May I axe you a question?

I have this little issue. I live in Canada. I am Canadian, and while I don’t expect miracles from those who don’t live here, I do expect my fellow Canadians to know how to pronounce the names of the provinces and territories in our own country.
Quoting this travel site [1], please note the proper way to pronounce names of locations in Canada.

“Most Canadians will pronounce Quebec “kay-bec” reflecting the proper French pronounciation, although “ke-bec” (first “e” short) is also used. Many visitors often mispronouce Quebec as “kwee-bec” or “kew-bec”

According to Torontonians, the proper way to pronounce Toronto is “tronno” or at worst “toronno”. Pronouncing the second “t” is an immediate sign that you are a visitor, no matter where you are in Canada. Similarly, the name of the nation’s capital, Ottawa, is pronounced odd-a-wa.

The way to pronounce Newfoundland is “NEW-fun-land” or “NEW-fund-land”. Its stresses are as in “understand” - some stress on “New”, none on “fund”, and a fair bit on “land”. “New-FOUND-land” is definitely frowned upon, particularly within Newfoundland.

The capital of Saskatchewan is Regina. People familiar with Latin pronunciation will want to pronounce the second syllable like the word “gee”, but the correct pronunciation of the city’s name rhymes with “sky”. So “Regina” is pronounced to rhyme with “red sky nut”, with the letter “g” given the soft “j” pronunciation.

The province of Alberta is Al-BERD-uh; the “t’ is pronounced with “d” sound from coast to coast. And Calgary, Alberta, is pronounced “CAL-gree” by Albertans, and “CAL-guh-ree” outside of Alberta. “Cal-gary” (Gary pronounced like the man’s name) is never heard.

Canada has three northern territories, in addition to ten provinces. The westernmost territory, which borders Alaska, is called ” the Yukon” in conversation, never just “Yukon.” (”I was born in the Yukon” is correct, while “I’m driving to Yukon” — no “the” — is incorrect.) However, “Whitehorse, Yukon” is the correct way to refer to places within the Yukon.
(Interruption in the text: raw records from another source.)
(* ===== verification/PciLifeSpec.v ===== *)
(** * PciLifeSpec: what a device holds at every point of its life

    The invariant of a bound device and, for each operation of [PciLife], the
    change it makes to what is held: operations never release what they do
    not hold, never take a thing twice and never read a register through an
    unmapped BAR. *)
From S2P Require Import Prelude.
From S2P Require Import Uapi.
From S2P Require Import Kernel.
From S2P Require Import PciData.
From S2P Require Import PciSetup.
From S2P Require Import PciSetupSpec.
From S2P Require Import PciHmb.
From S2P Require Import PciHmbSpec.
From S2P Require Import CoreCtrl.
From S2P Require Import CoreCtrlSpec.
From S2P Require Import PciLife.
From S2P Require Import PciLifeIo.
From S2P Require Import PciOnline.

Implicit Types s : life.

(** ** What is held *)

Definition opt_res (b : bool) (X : gset resource) : gset resource := if b then X else ∅.

Definition dev_set : gset resource := {[RDev; RQueues; RDevice; RCtrl]}.
Definition base_set : gset resource := dev_set ∪ {[RRegions; RPrpPage; RPrpSmall; RIod]}.

(** [p]: enabled on the bus; [a], [t]: admin and I/O tag sets; [d]: doorbell
    buffers; [v]: driver data. *)
Definition hset (p a t d v : bool) : gset resource :=
  base_set ∪ opt_res p {[RPci]} ∪ opt_res a {[RAdminTags]} ∪ opt_res t {[RIoTags]}
    ∪ opt_res d {[RDbs; REis]} ∪ opt_res v {[RDrvdata]}.

(** Facts of the sixteen-odd sets, by evaluation. *)
Ltac sets := repeat match goal with b : bool |- _ => destruct b end; vm_compute; first [done|reflexivity].

Lemma hset_pci p a t d v : bool_decide (RPci ∈ hset p a t d v) = p.
Proof. sets. Qed.
Lemma hset_tags p a t d v : bool_decide (RIoTags ∈ hset p a t d v) = t.
Proof. sets. Qed.
Lemma hset_dbs p a t d v : bool_decide (RDbs ∈ hset p a t d v) = d.
Proof. sets. Qed.
Lemma hset_drop_pci a t d v : hset true a t d v ∖ {[RPci]} = hset false a t d v.
Proof. sets. Qed.
Lemma hset_add_pci a t d v : {[RPci]} ∪ hset false a t d v = hset true a t d v.
Proof. sets. Qed.
Lemma hset_drop_tags p a d v : hset p a true d v ∖ {[RIoTags]} = hset p a false d v.
Proof. sets. Qed.
Lemma hset_drop_dbs p a t v : hset p a t true v ∖ {[RDbs]} ∖ {[REis]} = hset p a t false v.
Proof. sets. Qed.
Lemma hset_add_dbs p a t v : {[REis]} ∪ ({[RDbs]} ∪ hset p a t false v) = hset p a t true v.
Proof. sets. Qed.
Lemma hset_drop_admin p t d v : hset p true t d v ∖ {[RAdminTags]} = hset p false t d v.
Proof. sets. Qed.

(** ** Steps *)

Lemma wp_in_io {A} (m : M iostate A) (Q : outcome A → life → Prop) s :
  wp m (λ r x, Q r (s <| lf_io := x |>)) (lf_io s) → wp (in_io m) Q s.
Proof. unfold wp, in_io. by destruct (m (lf_io s)). Qed.
Lemma wp_in_ctrl {A} (m : CM A) (Q : outcome A → life → Prop) s :
  wp m (λ r x, Q r (s <| lf_ctrl := x |>)) (lf_ctrl s) → wp (in_ctrl m) Q s.
Proof. unfold wp, in_ctrl. by destruct (m (lf_ctrl s)). Qed.
Lemma wp_in_hmb {A} (m : M hmb_state A) (Q : outcome A → life → Prop) s :
  wp m (λ r x, Q r (s <| lf_hmb := x |>)) (lf_hmb s) → wp (in_hmb m) Q s.
Proof. unfold wp, in_hmb. by destruct (m (lf_hmb s)). Qed.

Lemma wp_lask {A} (f : nat → A) (Q : outcome A → life → Prop) s :
  (∀ a, Q (Ok a) (s <| lf_clock ::= S |>)) → wp (lask f) Q s.
Proof. intros H. apply H. Qed.
Lemma wp_acquire r (Q : outcome unit → life → Prop) s :
  bool_decide (r ∈ lf_held s) = false → Q (Ok tt) (s <| lf_held ::= ({[r]} ∪.) |>) → wp (acquire r) Q s.
Proof. intros E H. unfold acquire. apply wp_bind, wp_gets. cbn [id]. rewrite E. by apply wp_modify. Qed.
Lemma wp_release r (Q : outcome unit → life → Prop) s :
  bool_decide (r ∈ lf_held s) = true → Q (Ok tt) (s <| lf_held ::= (.∖ {[r]}) |>) → wp (release r) Q s.
Proof. intros E H. unfold release. apply wp_bind, wp_gets. cbn [id]. rewrite E. by apply wp_modify. Qed.
Lemma wp_holds r (Q : outcome bool → life → Prop) s : Q (Ok (bool_decide (r ∈ lf_held s))) s → wp (holds r) Q s.
Proof. intros H. exact H. Qed.
Lemma wp_release_held r (Q : outcome unit → life → Prop) s :
  Q (Ok tt) (if bool_decide (r ∈ lf_held s) then s <| lf_held ::= (.∖ {[r]}) |> else s) → wp (release_held r) Q s.
Proof.
  intros H. unfold release_held. apply wp_bind, wp_holds. destruct (bool_decide (r ∈ lf_held s)) eqn:E; [|by apply wp_ret].
  cbn [when]. by apply wp_release.
Qed.
Lemma wp_reg_read {A} (f : nat → A) (Q : outcome A → life → Prop) s :
  bar_mapped (the_dev (lf_io s)) = true → (∀ a, Q (Ok a) (s <| lf_clock ::= S |>)) → wp (reg_read f) Q s.
Proof. intros E H. unfold reg_read. apply wp_bind, wp_gets. cbn [id]. rewrite E. by apply wp_lask. Qed.

(** Releases and acquisitions on a known set. *)
Ltac held_sets := cbn; repeat match goal with H : lf_held _ = _ |- _ => rewrite H end; clear; sets.
Ltac give := apply wp_release; [held_sets|].
Ltac take := apply wp_acquire; [held_sets|].

(** ** The invariant *)

Record bound_ok (lim : hmb_limits) (p a t d v : bool) (n : Z) s : Prop := {
  bo_held : lf_held s = hset p a t d v;
  bo_admin : bool_decide (lf_admin s = AdminLive) = a;
  bo_tags : nc_tagset (lf_ctrl s) = t;
  bo_refs : nc_refs (lf_ctrl s) = n;
  bo_mem : mem_wf (lf_io s);
  bo_shares : shares (lf_io s);
  bo_bar : p = true → bar_mapped (the_dev (lf_io s)) = true;
  bo_hmb : hmb_inv lim (lf_hmb s);
}.
(* ===== verification/PciLifeBind.v ===== *)
(** * PciLifeBind: nvme_probe is all or nothing

    Every exit of nvme_probe: success leaves a live device that satisfies the
    invariant of [PciLifeRun]; each of the labels of its clean-up gives back
    what was taken before the jump. *)
From S2P Require Import Prelude.
From S2P Require Import Uapi.
From S2P Require Import Kernel.
From S2P Require Import PciData.
From S2P Require Import PciSetup.
From S2P Require Import PciSetupSpec.
From S2P Require Import PciHmb.
From S2P Require Import PciHmbSpec.
From S2P Require Import CoreCtrl.
From S2P Require Import CoreCtrlSpec.
From S2P Require Import PciLife.
From S2P Require Import PciLifeIo.
From S2P Require Import PciOnline.
From S2P Require Import PciLifeSpec.
From S2P Require Import PciLifeRun.

Implicit Types s : life.

(** ** Enabling does not touch the host memory buffer *)

Definition calm s s' : Prop :=
  hm_tables (lf_hmb s') = hm_tables (lf_hmb s) ∧ hm_arrays (lf_hmb s') = hm_arrays (lf_hmb s) ∧ hm_bufs (lf_hmb s') = hm_bufs (lf_hmb s)
  ∧ hm_rest (lf_hmb s') = hm_rest (lf_hmb s) ∧ (hm_view (lf_hmb s) = None → hm_view (lf_hmb s') = None).

#[export] Instance calm_preorder : PreOrder calm.
Proof.
  split; [by intros s|]. intros s1 s2 s3 (A1 & B1 & C1 & R1 & D1) (A2 & B2 & C2 & R2 & D2). split_and!; [congruence..|auto].
Qed.

Lemma calm_in_io {A} (m : M iostate A) : frames calm (in_io m).
Proof. intros s. unfold in_io. by destruct (m (lf_io s)). Qed.
Lemma calm_lask {A} (f : nat → A) : frames calm (lask f).
Proof. by intros s. Qed.
Lemma calm_reg_read {A} (f : nat → A) : frames calm (reg_read f).
Proof. intros s. unfold reg_read. rewrite bind_gets. cbn [id]. by destruct (bar_mapped _). Qed.
Lemma calm_acquire r : frames calm (acquire r).
Proof. intros s. unfold acquire. rewrite bind_gets. cbn [id]. by case_bool_decide. Qed.
Lemma calm_release r : frames calm (release r).
Proof. intros s. unfold release. rewrite bind_gets. cbn [id]. by case_bool_decide. Qed.
Lemma calm_forget : frames calm forget_buffer.
Proof. by intros s. Qed.

Lemma frames_cond {A} (b : bool) (m1 m2 : LM A) : frames calm m1 → frames calm m2 → frames calm (if b then m1 else m2).
Proof. by destruct b. Qed.

Ltac calm_step :=
  match goal with
  | |- frames _ (mbind _ _) => apply frames_bind; [apply _| |intros ?]
  | |- frames _ (mret _) => apply frames_ret; apply _
  | |- frames _ (gets _) => apply frames_gets; apply _
  | |- frames _ (in_io _) => apply calm_in_io
  | |- frames _ (lask _) => apply calm_lask
  | |- frames _ (reg_read _) => apply calm_reg_read
  | |- frames _ (acquire _) => apply calm_acquire
  | |- frames _ (release _) => apply calm_release
  | |- frames _ forget_buffer => apply calm_forget
  | |- frames _ (modify _) => apply frames_modify; intros []; repeat case_match; done
  | |- frames _ (if _ then _ else _) => apply frames_cond
  | |- frames _ (let '_ := ?x in _) => destruct x
  | |- frames _ (match ?x with _ => _ end) => destruct x
  end; cbv beta zeta.

Lemma calm_enable cfg env : frames calm (nvme_pci_enable cfg env).
Proof.
  unfold nvme_pci_enable, nvme_map_cmb, nvme_pci_configure_admin_queue, disable_ctrl, enable_ctrl. repeat calm_step.
Qed.

Lemma wp_and_frame {A} (R : life → life → Prop) (m : LM A) (Q : outcome A → life → Prop) s :
  wp m Q s → frames R m → wp m (λ r s', Q r s' ∧ R s s') s.
Proof. intros H Hf. split; [exact H|apply Hf]. Qed.

Lemma wp_assoc2 {A B C} (m1 : LM A) (m2 : LM B) (k : LM C) Q s : wp ((m1;; m2);; k) Q s → wp (m1;; m2;; k) Q s.
Proof. unfold wp, mbind, M_bind. by destruct (m1 s) as [[x|e|f] s1]. Qed.

Section bind.
Context (cfg : life_cfg) (env : life_env) (Hcfg : life_cfg_ok cfg) (Henv : life_env_ok env).
Abbreviation lim := (lc_hmb cfg).

(** ** The device structure *)

Lemma fresh_ok (x : iostate) :
  the_dev x = fresh_dev cfg → mem_wf x ∧ shares x ∧ tracked x ∧ online_queues (nd_of x) = 0 ∧ queue_count (the_dev x) = 0
    ∧ bar_mapped (the_dev x) = false ∧ irq_vectors (the_dev x) = false ∧ bar_mapped_size (the_dev x) = 0.
Proof.
  intros E. pose proof (lco_budget _ Hcfg) as Hb. pose proof (lco_cpus _ Hcfg) as Hc. unfold fresh_dev in E.
  destruct (dev_budget cfg) as [[w p] cap]. destruct Hb as (Hw & Hp & Hcap & Hsum).
  set (n := nvme_max_io_queues _ _ _ + 1) in E. assert (2 ≤ n ≤ 2 ^ 16) as Hn.
  { subst n. unfold nvme_max_io_queues. destruct (lc_shared_tags cfg); [lia|]. cbn. rewrite wrap_small by lia. lia. }
  assert (∀ i q, io_queues (the_dev x) !! i = Some q → q = fresh_ioq) as Hq.
  { rewrite E. cbn. intros i q [-> _]%lookup_replicate. done. }
  split_and!; [split|split|split| | | | |]; unfold nd_of; rewrite ?E; cbn; try done; try lia.
  - rewrite length_replicate. lia.
  - intros i q H. rewrite E in Hq. rewrite (Hq i q H). cbn. symmetry. apply bool_decide_false. lia.
  - intros i q H. rewrite E in Hq. rewrite (Hq i q H). cbn. symmetry. apply bool_decide_false. lia.
Qed.

(** What a new device structure looks like; [X] is held. *)
Record newborn (X : gset resource) s : Prop := {
  nb_held : lf_held s = X;
  nb_hmb : lf_hmb s = hmb_init;
  nb_refs : nc_refs (lf_ctrl s) = 2;
  nb_tags : nc_tagset (lf_ctrl s) = false;
  nb_admin : lf_admin s = NoAdmin;
}.

Lemma newborn_still X s s' : still s s' → newborn X s → newborn X s'.
Proof. intros (E1 & E2 & E3 & E4 & E5 & E6) []. split; by rewrite ?E1, ?E2, ?E4, ?E6. Qed.

(** A failure that leaves nothing. *)
Definition nothing s : Prop := released cfg s ∧ mem_below 0 s.

Lemma nothing_of s :
  lf_held s = ∅ → lf_hmb s = hmb_init → bar_mapped (the_dev (lf_io s)) = false → irq_vectors (the_dev (lf_io s)) = false →
  mem_wf (lf_io s) → queue_count (the_dev (lf_io s)) = 0 → nothing s.
Proof.
  intros E1 E2 E3 E4 Hw E5. split; [by split; rewrite ?E2|]. rewrite <- E5. by apply mem_below_wf.
Qed.

Lemma alloc_dev_ok s :
  nothing s →
  wp (nvme_pci_alloc_dev cfg env) (λ r s', ∃ rc, r = Ok rc ∧ (rc ≠ 0 → nothing s')
    ∧ (rc = 0 → newborn dev_set s' ∧ the_dev (lf_io s') = fresh_dev cfg)) s.
Proof.
  intros [[Hh] Hm]. unfold nvme_pci_alloc_dev. apply wp_bind, wp_lask. intros []; cbn [negb].
  2:{ apply wp_ret. exists (- ENOMEM). split_and!; [done| |done]. intros _. split; [by split|done]. }
  apply wp_bind. take. apply wp_bind, wp_lask. intros []; cbn [negb].
  2:{ apply wp_bind. give. apply wp_ret. exists (- ENOMEM). split_and!; [done| |done]. intros _. split; [split; try done|done]. held_sets. }
  apply wp_bind. take. apply wp_bind, wp_in_io, wp_modify, wp_bind, wp_in_hmb, wp_modify, wp_bind. take.
  apply wp_bind, wp_lask. intros rc. case_bool_decide as Hrc; cbn [negb].
  - apply wp_bind. take. apply wp_bind, wp_in_ctrl, wp_modify, wp_bind, wp_modify, wp_ret. exists 0. split_and!; [done|done|].
    intros _. split; [|done]. split; try done. held_sets.
  - apply wp_bind. give. apply wp_bind. give. apply wp_bind. give. apply wp_ret. exists rc. split_and!; [done| |done]. intros _.
    destruct (fresh_ok (mk_iostate (fresh_dev cfg) (io_clock (lf_io s)) []) eq_refl) as (Hw & _ & _ & _ & Hc & Hb & Hi & _).
    apply nothing_of; try done. held_sets.
Qed.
Yukon is pronounced so as to rhyme with “few gone”. The easternmost (and newest) territory is Nunavut, pronounced so as to rhyme with “soon a foot” (or “none-of-it” as some people jokingly refer to it).”
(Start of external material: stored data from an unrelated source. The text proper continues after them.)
(* ===== verification/LifeTheorems.v ===== *)
(** * LifeTheorems: what binding, resetting and removing a device promise

    Theorems over PciLife with concrete devices: success and failure of
    nvme_probe, resets, removal after any history of callbacks, and two
    failures of the clean-up. *)
From S2P Require Import Prelude.
From S2P Require Import Uapi.
From S2P Require Import Kernel.
From S2P Require Import PciData.
From S2P Require Import PciSetup.
From S2P Require Import PciSetupSpec.
From S2P Require Import PciHmb.
From S2P Require Import PciHmbSpec.
From S2P Require Import CoreCtrl.
From S2P Require Import PciLife.
From S2P Require Import PciLifeIo.
From S2P Require Import PciOnline.
From S2P Require Import PciLifeSpec.
From S2P Require Import PciLifeRun.
From S2P Require Import PciLifeBind.






(** ** Concrete devices *)

Definition life_cfg0 : life_cfg := mk_lcfg None 0 0 2 false false false 1024 false false (2 ^ 20) (mk_hlim 2048 64 0 0 128).
Definition io_env0 (status : Z) (mapping : nat → bool) (irq : nat → Z) : io_env :=
  mk_ioenv (λ _ _, (status, 1 + 1 * 65536)) (λ _, true) (λ _, true) 65536 mapping (λ _ m, m) irq (λ _, true) (λ _, false) (λ _, true)
    (λ _, 0) (λ _, 0) (λ _, true) (λ _, true).
Definition hmb_env0 : hmb_env := mk_henv (λ n, Some (Z.of_nat n)) (λ _, true) (λ n, Some (65536 * Z.of_nat n)) (λ _, 0).
Definition life_env0 (first : nat → bool) (dstrd : Z) (io : io_env) : life_env :=
  mk_lenv io hmb_env0 (λ _, true) (λ _, true) first (λ _, true) (λ _, 1) (λ _, 1) (λ _, (64, dstrd)) (λ _, 0) (λ _, 0) (λ _, 0) (λ _, true) (λ _, 0) (λ _, 0)
    (λ _, (0, true)) (λ _, 0) (λ _, 0) (λ _, 0) (λ _, true) (λ _, 0) (λ _, false) (λ _, true) (λ _, []).
Definition unbound : life :=
  mk_life (mk_iostate (mk_iodev (mk_ndev 0 0 0 0 0 0 0 0 0 0 false 0 0) [] 0 0 0 0 0 0 0 0 false false false 0 false false false false) 0 [])
    (mk_nctrl NVME_CTRL_NEW None false false false false false 0 []) hmb_init ∅ NoAdmin false false false false false 0.

Definition env_ok0 : life_env := life_env0 (λ _, true) 0 (io_env0 0 (λ _, true) (λ _, 0)).
(** No interrupt for the admin queue. *)
Definition env_no_irq : life_env := life_env0 (λ _, true) 0 (io_env0 0 (λ _, true) (λ _, - ENOMEM)).
(** Doorbells far apart, and ioremap works once, for the first window. *)
Definition env_one_map : life_env := life_env0 (λ _, true) 10 (io_env0 0 (λ _, false) (λ _, 0)).
(** The controller refuses I/O queues. *)
Definition env_no_ioq : life_env := life_env0 (λ _, true) 0 (io_env0 2 (λ _, true) (λ _, 0)).












(** ** Where the clean-up falls short *)

(** A failure of nvme_pci_enable after nvme_alloc_queue leaves the admin
    queue's DMA memory allocated although the device structure is freed; a
    register window that cannot be extended for the doorbells makes the
    clean-up read the status register through a null pointer; and a reset that
    obtains the I/O queues the probe did not get leaves a live controller with
    queues online and no tag set. *)
Theorem bind_failures :
  (let '(r, s) := nvme_probe life_cfg0 env_no_irq true unbound in
   r = Ok (- ENOMEM) ∧ lf_held s = ∅ ∧ (ioq_allocated <$> io_queues (the_dev (lf_io s))) = [true; false; false])
  ∧ (nvme_probe life_cfg0 env_one_map true unbound).1 = Fault NullDeref
  ∧ (let s := (nvme_probe life_cfg0 env_no_ioq true unbound).2 in
     let s' := (nvme_reset_work life_cfg0 env_ok0 (life_step life_cfg0 env_ok0 (ActState NVME_CTRL_RESETTING) s).2).2 in
     nc_state (lf_ctrl s) = NVME_CTRL_LIVE ∧ nc_state (lf_ctrl s') = NVME_CTRL_LIVE ∧ online_queues (io_ndev (the_dev (lf_io s'))) = 3
     ∧ nc_tagset (lf_ctrl s') = false).
Proof. vm_compute. repeat split. Qed.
And speaking of mispronunciations, it does console me just a tad, to learn that others also suffer at the hands of those who mispronounce words and names of streets and cities. There’s a book of most mispronounced words, and there are even free lists of the most mispronounced words.

And so… because it will give us all a bit of comic relief to list our peeves, I’m asking fraccers everywhere (and non-fraccers too, though posting will turn you into a fraccer) to stop for a moment and think of the word or words that drives them crazy when they hear it mispronounced… and post it here! Quote something from this post and link to fracas if you’d like to engage in a bit of linguistically levered laughter at your own blog!

I’ll start.

  1. Nuclear is pronounced nooklē ər (noo-kleer) not noo-kyoo-lar
  2. Library is pronounced brer′ē not li-berry.
  3. It is Espresso, not Expresso
  4. There is no such word as irregardless. Please just use regardless.
  5. To state that you “could care less” actually means that you care. If you’re trying to tell someone you don’t care at all… in fact, care so little that there’s no inkling that you care about something, please say that you “couldn’t care less.” At least then you won’t confuse some poor sap.

Now it’s your turn. Post your pronunciation peeves right here. Come on… vent. Blow it all out.

You’ll be glad you did, and someone out there might learn something.

Ain’t blogging great?

[1] This site will also prove useful if you’re looking to understand other Canadian lingo.